Au moment où j’ai réalisé qu’elle était partie, mes oreilles se sont mises à tinter au son mélodieux de sa voix qui est ancré en chacun de nous ; c’est encore là quand j’écris ceci. Les réseaux sociaux se ont immédiatement été inondés de citations de son emblématique signature, de souvenirs d’imitation de sa langue et du pouvoir de ses mots : « J’ai choisi le journalisme pour être proche des gens. Il pourrait ne pas être facile de changer la réalité mais au moins je pourrais porter leur voix au monde. Je suis Shireen Abu Akleh”.

Une messagère, notre langue et nos cordes vocales à tous, Shireen parlait à une cadence profondément incrustée dans nos corps. Tout de suite après qu’elle a été tuée la semaine dernière, une génération entière a revécu l’expérience de l’écouter parler, d’entendre ses mots durant l’un des moments les plus traumatisants – apparemment une expérience sans fin et cumulative – de notre histoire. 

Ce qui est arrivé la semaine dernière n’est pas surprenant. Plus de 50 journalistes ont été  tués depuis le début de la seconde Intifada. L’ampleur de l’affliction en réaction à son meurtre est encore accrue par la commémoration des 74 ans de la Nakba, exactement un an après que les colons sionistes, main dans la main avec les soldats de l’occupation ont violemment accéléré la the dépossession des familles de Sheikh Jarrah.

Palestiniens tenant une vigie à la suite de l’assassinat de Shireen Abu Akleh, la journaliste d’Al-Jazeera, Haïfa, 11 mai 2022. (Shir Torem/Flash90)

Pour la première fois en des décennies, ma génération, qui a grandi dans le sillage de la seconde Intifada a ressenti un sentiment d’unité qui nous était inconnu jusqu’alors. Les fragments de notre communauté -réfugiés en diaspora, Palestiniens de 48, Jérusalémites, Gazaouis, Cisjordaniens- ont commencé à se mouvoir ensemble tandis que le système d’apartheid semblait commencer à se briser.

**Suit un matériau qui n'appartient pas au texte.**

(** * Hybrid encryption backend: request pipeline

    A shallow embedding of the Express router of [routes/encryption.js]
    and of the Mongoose schema of [models/EncryptedImage.js].

    The handlers are asynchronous JavaScript functions that stage uploads,
    start Python child processes, read the clock, talk to a document store
    and answer over HTTP.  They are modelled in a state-and-exception monad
    over an explicit [State] (files on disk, stored documents, the trace of
    effects) and a [World] that fixes what the environment answers: what
    each child process prints, what each clock reading is, whether the
    store accepts an operation, whether a transfer succeeds.  Nothing is
    assumed about the [World]; every theorem quantifies over it. *)

From Stdlib Require Import String Ascii List ZArith NArith Bool Lia.
From Stdlib Require Import DecimalString DecimalN Permutation.
Import ListNotations.
Local Open Scope string_scope.
Local Open Scope Z_scope.

(* ===================================================================== *)
(** * JavaScript values *)
(* ===================================================================== *)

(** Values that flow through the handlers: the payloads parsed from the
    child processes, object literals, response bodies.  Numbers that reach
    the handlers are clock readings, byte counts and metric values that are
    only tested for zero and passed on; they are carried as integers. *)
#[warnings="-register-all"]
Inductive jsval : Type :=
| JUndefined
| JNull
| JBool (b : bool)
| JNum (z : Z)
| JStr (s : string)
| JArr (items : list jsval)
| JObj (fields : list (string * jsval)).
Definition expandPrompt (text : string) (currentSummary : option string) : string :=
  ("Based on this video transcript: " ++ DQ ++
   substring 0 5000 text ++ "..." ++ DQ ++ LF ++
   INDENT ++ LF ++
   INDENT ++ "Current summary: " ++ DQ ++ interpolate currentSummary ++ DQ ++ LF ++
   INDENT ++ LF ++
   INDENT ++ "Please add 2 sentences that provide additional details, specific examples, or key concepts that weren't mentioned in the current summary. " ++ LF ++
   INDENT ++ "Focus on interesting or important information that adds value to the summary." ++ LF ++
   INDENT ++ "Do not repeat information that's already in the summary." ++ LF ++
   INDENT ++ "Return the complete text (current summary + new detailed sentences)." ++ LF ++
   INDENT ++ "Make the transition between the current summary and new information smooth.")%string.

(** POST /api/expand-summary *)
Definition expand_summary (ai : AiWorld) (body_text : option string)
    (currentSummary : option string) : Ai :=
  match body_text with
  | None => (aiFailure (Error (cannotRead ai "substring")), [])
  | Some text =>
      let prompt := expandPrompt text currentSummary in
      match generateContent ai prompt with
      | Ok expandedSummary =>
          ({| ai_status := 200; ai_success := true; answer := None;
              summary := Some expandedSummary; ai_error := None |}, [prompt])
      | Throw error => (aiFailure error, [prompt])
      end
  end.

(** What every AI endpoint keeps to, [prompt] being the prompt built from
    the body, or [None] when the body lacks the text the prompt is cut
    from. Without it no prompt is sent and the answer is 500 with the
    engine's TypeError message. With it, that prompt and no other is sent
    to the model; the answer is 200 with the model's text in the field
    [out] when the model answers, and 500 with the model's own error
    message when it throws. *)
Definition aiContract (ai : AiWorld) (out : AiResponse -> option string)
    (prompt : option string) (r : Ai) : Prop :=
  let (res, prompts) := r in
  (prompt = None ->
   prompts = [] /\
   ai_status res = 500%Z /\ ai_success res = false /\
   out res = None /\ ai_error res = Some (cannotRead ai "substring")) /\
  (forall p, prompt = Some p ->
   prompts = [p] /\
   (forall text, generateContent ai p = Ok text ->
      ai_status res = 200%Z /\ ai_success res = true /\
      out res = Some text /\ ai_error res = None) /\
   (forall e, generateContent ai p = Throw e ->
      ai_status res = 500%Z /\ ai_success res = false /\
      out res = None /\ ai_error res = Some (message e))).

(** ** What is recorded when the resolver is exhausted *)

(** The entry a [catch] block pushes for an answer. *)
Definition thrownMessage {A} (answer : Result A) : list string :=
  match answer with
  | Throw e => [message e]
  | Ok _ => []
  end.

(** The entry method 3 pushes: the message of the probe's error, or of its
    own error when the probe finds tracks. *)
Definition probeMessage (answer : Result (option (list CaptionTrack))) : list string :=
  match answer with
  | Throw e => [message e]
  | Ok tracks => if nonEmpty tracks then [MSG_CAPTIONS_EXIST] else []
  end.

Il y a exactement un an cette semaine, j’ai décrit dans ces pages comment « la douleur de ne pas être entendue était plus aiguë que de savoir qu’on peut mourir ». Ce fut le plus dur à écrire. Et en rappelant notre vécu de la seconde Intifada, le plus douloureux était de se souvenir du silence. 

Regardant vers le passé, entendant les mots de Shireen Abu Akleh, je suis stupéfaite de la capacité de ses poumons. Elle n’a cessé de parler et de nous apporter de l’oxygène depuis 25 ans – même si peu de gens l’écoutaient. Parler sans public doit avoir été ressenti comme un incroyable isolement et avoir eu un effet de désorientation, mais elle a continué, ses cordes vocales ne se sont jamais asséchées et ses poumons ont contenu assez d’air pour nous tous.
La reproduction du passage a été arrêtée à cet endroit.